Los Angeles (Special to Informed Comment; Feature) – Racism, like cancer, seems incurable as it continues to ravage our nation; its social, cultural and political life imperiled by a relentless disease affecting millions, many of whom deny its very existence. Even so, we must continue to celebrate the undaunted courage and determination of our moral physicians, those who, sustained by hope and idealism, persist in the struggle to find cures or, at the very least, mitigate the suffering of the most endangered. Theirs is a search for healing and truth, and it is that search that fundamentally inspired me to write a novel about Frederick Douglass, using a popular literary genre to introduce and familiarize readers with the life of a remarkable, complicated literary genius who consistently promoted the best in ourselves and in our nation.
Douglass dedicated his life and work to celebrating and explaining freedom, equality, and justice for all while exposing the fundamental threat to the fulfillment of the American experiment: racism and its institutional arms, slavery and discrimination. He warned in a speech, “Where justice is denied, where poverty is enforced, where ignorance prevails, and where any one class is made to feel that society is an organized conspiracy to oppress, rob and degrade them, neither persons nor property will be safe.”
Called a prophet of freedom, Frederick Douglass both challenges and inspires us to think and feel more deeply about the issues that absorbed him. He remains relevant for the twenty-first century, and the debates of his time are the debates of our political season.
Douglass asked: What is the purpose of America? How do we fulfill the hopes and aspirations of its citizens? What are the best tactics to make the claims of the U.S. Constitution real for all Americans?
This passionate and stubborn man offered unequivocal answers. He asserted as the motto for his first newspaper, The North Star, “Right is no sex. Truth is of no color. God is the Father of all, and we are all brethren.”
Millions still dispute these assertions, agitated and energized by the ascendancy of Barack Obama and Kamala Harris whose careers are mocked and derided by politicians and pundits using slurs and tropes all too familiar to Douglass.
If you think viciousness and cruelty are unique to our time, you should explore the political cartoons and commentary of the ninteenth century. Racial fear predominates, the fear of social equality and the presumed inevitable result: interracial sex denounced as “amalgamation,” that telling confluence of disgust and envy.
The language of racism and caste has a universal vocabulary; it targets those who are different: them, the other. And according to our past and present fearmongers, they will come after you; take what is yours; rape your wives; kill your children; eat your pets.
Douglass dedicated his life to exposing these perpetrators, becoming their worst nightmare: the supremely gifted black gentleman.

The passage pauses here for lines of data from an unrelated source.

(** The lines of the [num] routes; lines that start with a comment are not counted.  The
    result is the rest of the file. *)
Fixpoint route_lines (fuel : nat) (num : Z) (file : list Z) : MC (list Z) :=
  if num <=? 0 then mret file
  else
    match fgets MAX_OPTLINE_LEN file, fuel with
    | None, _ => mret []
    | Some _, O => throw OutOfFuel
    | Some (optstr, file), S fuel' =>
        if first optstr =? 35 then route_lines fuel' num file
        else
          c ← get;
          match gateway (cfg c) with
          | None => EnrollRouteTableEntry optstr;; route_lines fuel' (num - 1) file
          | Some _ => throw ProcessExit
          end
    end.

(** [optstr + sizeof(KEY)], one character behind the keyword: a read behind the end of the
    string when nothing follows the keyword. *)
Definition behind_key (key optstr : list Z) : MC (list Z) :=
  if zlen optstr <=? zlen key then throw OutOfBounds else mret (drop (S (length key)) optstr).

Fixpoint route_file (fuel : nat) (file : list Z) : MC unit :=
  match fgets MAX_OPTLINE_LEN file, fuel with
  | None, _ => mret tt
  | Some _, O => throw OutOfFuel
  | Some (optstr, file), S fuel' =>
      if first optstr =? 35 then route_file fuel' file
      else
        let optstr := (span_while (fun c => negb (c =? 35)) optstr).1 in
        if starts_with (lit "ROUTES") optstr then
          s ← behind_key (lit "ROUTES") optstr;
          num ← GetIntValue s;
          if num <=? 0 then mret tt
          else
            file ← route_lines (length file) num file;
            route_file fuel' file
        else route_file fuel' file
  end.

(** [None]: the file cannot be opened. *)
Definition SetRoutingTableFromFile (file : option (list Z)) : MC Z :=
  match file with
  | None => mret (-1)
  | Some file => route_file (length file) file;; mret 0
  end.

(** [while ((c = c >> 1)) prefix++] of a 32-bit number *)
Fixpoint shift_count (fuel : nat) (c prefix : Z) : Z :=
  match fuel with
  | O => prefix
  | S fuel' =>
      let c := Z.shiftr c 1 in
      if c =? 0 then prefix else shift_count fuel' c (prefix + 1)
  end.

(** The route to the network of an interface. *)
Definition interface_route (e : eth_table) : route_table :=
  let daddr := Z.land (ip_addr e) (netmask e) in
  RouteTable daddr (netmask e) daddr (shift_count 32 (netmask e) 0 + 1) (ifindex e).

(** [calloc_ok] is the outcome of the allocation. *)
Definition SetRoutingTable (calloc_ok : bool) (file : option (list Z)) : MC Z :=
  set_cfg (fun c => c <| rtable := [] |>);;
  if negb calloc_ok then throw ProcessExit
  else
    c ← get;
    whenM (MAX_ROUTE_ENTRY <? zlen (eths (cfg c))) (throw OutOfBounds);;
    set_cfg (fun c => c <| rtable := interface_route <$> eths c |>);;
    SetRoutingTableFromFile file;;
    mret 0.

(** ** The static ARP table *)

(** [calloc_ok] is the outcome of the allocation of the table. *)
Definition EnrollARPTableEntry (calloc_ok : bool) (optstr : list Z) : MC unit :=
  let '(dip_s, s) := strtok optstr (lit "/") in
  let '(prefix_s, s) := strtok s (lit " ") in
  let '(daddr_s, _) := strtok s [10] in
  dip_s ← unwrap AssertFail dip_s;
  prefix_s ← unwrap AssertFail prefix_s;
  daddr_s ← unwrap AssertFail daddr_s;
  prefix ← mystrtol prefix_s;
  if (32 <? prefix) || (prefix <? 0) then mret tt
  else
    c ← get;
    if negb calloc_ok then throw NullPointer
    else if MAX_ARPENTRY <=? zlen (arp_entries (cfg c)) then throw OutOfBounds
    else
      let ip := (ParseIPAddress (Some dip_s)).2 in
      haddr ← ParseMACAddress daddr_s;
      let dip_mask := MaskFromPrefix prefix in
      let e := ArpEntry ip (i8 prefix) dip_mask (Z.land ip dip_mask) haddr in
      set_cfg (fun c => c <| arp_entries ::= fun l => l ++ [e] |>);;
      c ← get;
      whenM (match gateway (cfg c) with
             | Some g => Z.land (rt_daddr g) (ip_mask e) =? ip_masked e
             | None => false
             end) (set_cfg (fun c => c <| arp_gateway := Some e |>)).

(** A line without its comment and without the spaces in front of it; of the spaces behind
    it one is removed. *)
Definition trim (line : list Z) : list Z :=
  let p := skip_while isspace (span_while (fun c => negb (c =? 35)) line).1 in
  if isspace (List.last p 0) then removelast p else p.

Fixpoint arp_file (calloc_ok : bool) (fuel : nat) (numEntry : Z) (hasNumEntry : bool) (file : list Z) : MC unit :=
  match fgets MAX_OPTLINE_LEN file, fuel with
  | None, _ => mret tt
  | Some _, O => throw OutOfFuel
  | Some (optstr, file), S fuel' =>
      let p := trim optstr in
      if bool_decide (p = []) then arp_file calloc_ok fuel' numEntry hasNumEntry file
      else if negb hasNumEntry && starts_with (lit "ARP_ENTRY") p then
        s ← behind_key (lit "ARP_ENTRY") p;
        numEntry ← GetIntValue s;
        if numEntry <=? 0 then throw ProcessExit
        else arp_file calloc_ok fuel' numEntry true file
      else if numEntry <=? 0 then throw ProcessExit
      else
        EnrollARPTableEntry calloc_ok p;;
        arp_file calloc_ok fuel' (numEntry - 1) hasNumEntry file
  end.

(** The result of [InitARPTable] is not looked at. *)
Definition InitARPTable : MC unit := set_cfg (fun c => c <| arp_entries := [] |>).

Definition LoadARPTable (calloc_ok : bool) (file : option (list Z)) : MC Z :=
  InitARPTable;;
  match file with
  | None => mret (-1)
  | Some file => arp_file calloc_ok (length file) 0 false file;; mret 0
  end.

(** ** Interfaces *)

Definition blank_eth : eth_table := EthTable 0 (repeat 0 6) 0 0.

(** The last port with the hardware address [haddr], [0] if there is none. *)
Fixpoint port_of (ports : list (list Z)) (j : Z) (haddr : list Z) (found : Z) : Z :=
  match ports with
  | [] => found
  | p :: ports' => port_of ports' (j + 1) haddr (if bool_decide (p = haddr) then j else found)
  end.

(** Whether the list of names mentions the interface, not followed by a colon. *)
Definition mentioned (dev_name_list name : list Z) : bool :=
  match strstr dev_name_list name with
  | Some seek => negb (first (drop (length name) seek) =? 58)
  | None => false
  end.

(** A new entry of the Ethernet table, and of the devices that are attached. *)
Definition add_interface (h : host) (i : iface) : MC unit :=
  c ← get;
  if MAX_DEVICES <=? zlen (eths (cfg c)) then throw OutOfBounds
  else
    let haddr := default (repeat 0 6) (if_hwaddr i) in
    let nif := port_of (h_ports h) 0 haddr 0 in
    let e := EthTable nif haddr (default 0 (if_netmask i)) (default 0 (if_addr i)) in
    set_cfg (fun c => c <| eths ::= fun l => l ++ [e] |>);;
    modify (fun c => c <| eth_names ::= fun l => l ++ [(ifa_name i, false)] |>);;
    if MAX_DEVICES <=? zlen (devices_attached c) then throw OutOfBounds
    else modify (fun c => c <| devices_attached ::= fun l => l ++ [nif] |>).

Fixpoint attach_interfaces (h : host) (set_all : bool) (dev_name_list : list Z) (l : list iface) : MC unit :=
  match l with
  | [] => mret tt
  | i :: l' =>
      inet ← unwrap NullPointer (ifa_inet i);
      whenM (inet && negb set_all && mentioned dev_name_list (ifa_name i)) (add_interface h i);;
      attach_interfaces h set_all dev_name_list l'
  end.

(** The buffer of the number of memory channels has five bytes. *)
Definition fits_mem_channels (n : Z) : bool := (-1000 <? n) && (n <? 10000).

(** The branch of the module of DPDK; the interfaces are a list with at least one element. *)
Definition dpdk_interfaces (h : host) (set_all : bool) (dev_name_list : list Z) : MC unit :=
  c ← get;
  if num_mem_ch c =? 0 then throw ProcessExit
  else if negb (fits_mem_channels (num_mem_ch c)) then throw OutOfBounds
  else if h_eal_init h <? 0 then throw ProcessExit
  else if zlen (h_ports h) =? 0 then throw ProcessExit
  else
    modify (fun c => c <| num_devices := zlen (h_ports h) |> <| queues := Z.min (num_cores c) MAX_CPUS |>);;
    match h_ifaddrs h with
    | None => throw ProcessExit
    | Some [] => throw NullPointer
    | Some l => attach_interfaces h set_all dev_name_list l
    end;;
    modify (fun c => c <| multi_process_is_master := if h_primary h then 1 else 0 |>).

(** The table from ports to entries of the Ethernet table. *)
Fixpoint number_ports (l : list eth_table) (i : Z) (tab : list Z) : MC (list Z) :=
  match l with
  | [] => mret tab
  | e :: l' =>
      let j := ifindex e in
      if MAX_DEVICES <=? j then throw ProcessExit
      else if j <? 0 then throw OutOfBounds
      else number_ports l' (i + 1) (<[Z.to_nat j := i]> tab)
  end.

(** The table of interfaces is allocated anew, the number of its entries is kept.  The
    allocations succeed when [calloc_ok] is true. *)
Definition SetInterfaceInfo (h : host) (calloc_ok : bool) (dev_name_list : list Z) : MC Z :=
  let set_all := streq dev_name_list (lit "all") in
  if negb calloc_ok then throw ProcessExit
  else
    set_cfg (fun c => c <| eths ::= fmap (fun _ => blank_eth) |>);;
    modify (fun c => c <| eth_names ::= fmap (fun _ => ([], false)) |>);;
    c ← get;
    match iomodule c with
    | Dpdk => dpdk_interfaces h set_all dev_name_list
    | Psio | Netmap | Onvm => mret tt
    end;;
    c ← get;
    tab ← number_ports (eths (cfg c)) 0 (replicate (Z.to_nat MAX_DEVICES) (-1));
    set_cfg (fun c => c <| nif_to_eidx := tab |>);;
    mret 0.

(** ** The configuration file *)

Definition SetMultiProcessSupport (multiprocess_details : list Z) : MC Z :=
  match (strtok multiprocess_details (lit " =")).1 with
  | None => mret (-1)
  | Some sample =>
      v ← mystrtol sample;
      modify (fun c => c <| multi_process := u8 v |>);;
      mret 0
  end.

(** [SEC_TO_USEC(t) / TIME_TICK] in [int], where the product can overflow. *)
Definition sec_to_tick (t : Z) : Z := Z.quot (i32 (t * 1000000)) TIME_TICK.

In 1869, when Southern states were systematically removing rights from black people granted by new amendments to the U.S. Constitution and using the KKK as an unofficial arm of local and state governments to terrorize people, Douglass offered an alternative, a grander vision of America and humanity. Douglass’ rhetoric is founded on the celebration of difference, a rejection of racial supremacy. He said, “The mission of America seems plain and unmistakable. Our geographical position, our relation to the outside world, our fundamental principles of government, world-embracing in their scope and character, our vast resources, requiring all manner of labor to develop them, all conspire to one grand end, and that is, to make us the perfect national illustration of unity and dignity of the human family that the world has ever seen.”
Immigration is good.
Difference will save us.
Unity is inevitable.
Douglass was not naïve; he knew the work of his career would never be easy. He famously observed, “If there is no struggle, there is no progress. Those who profess to favor freedom and yet deprecate agitation, are men who want crops without plowing up the ground; they want rain without thunder and lightning. They want the ocean without the awful roar of its many waters. This struggle may be a moral one, or it may be a physical one, and it may be both moral and physical, but it must be a struggle. Power concedes nothing without a demand. It never did and never will.”
This comment might suggest a grim, joyless tenacity that belies the essential optimism of the man, who said while slavery survived in 1855, “I long to have a future—a future with hope in it.”
And after the abolition of slavery, Douglass summarized one of the most valuable lessons learned by the struggle. It was “faith in man, faith in the rectitude of humanity, and faith in the all-conquering power of truth.”
This is my faith, my highest hope, and my novel is dedicated to the great possibilities within us all and our beloved land.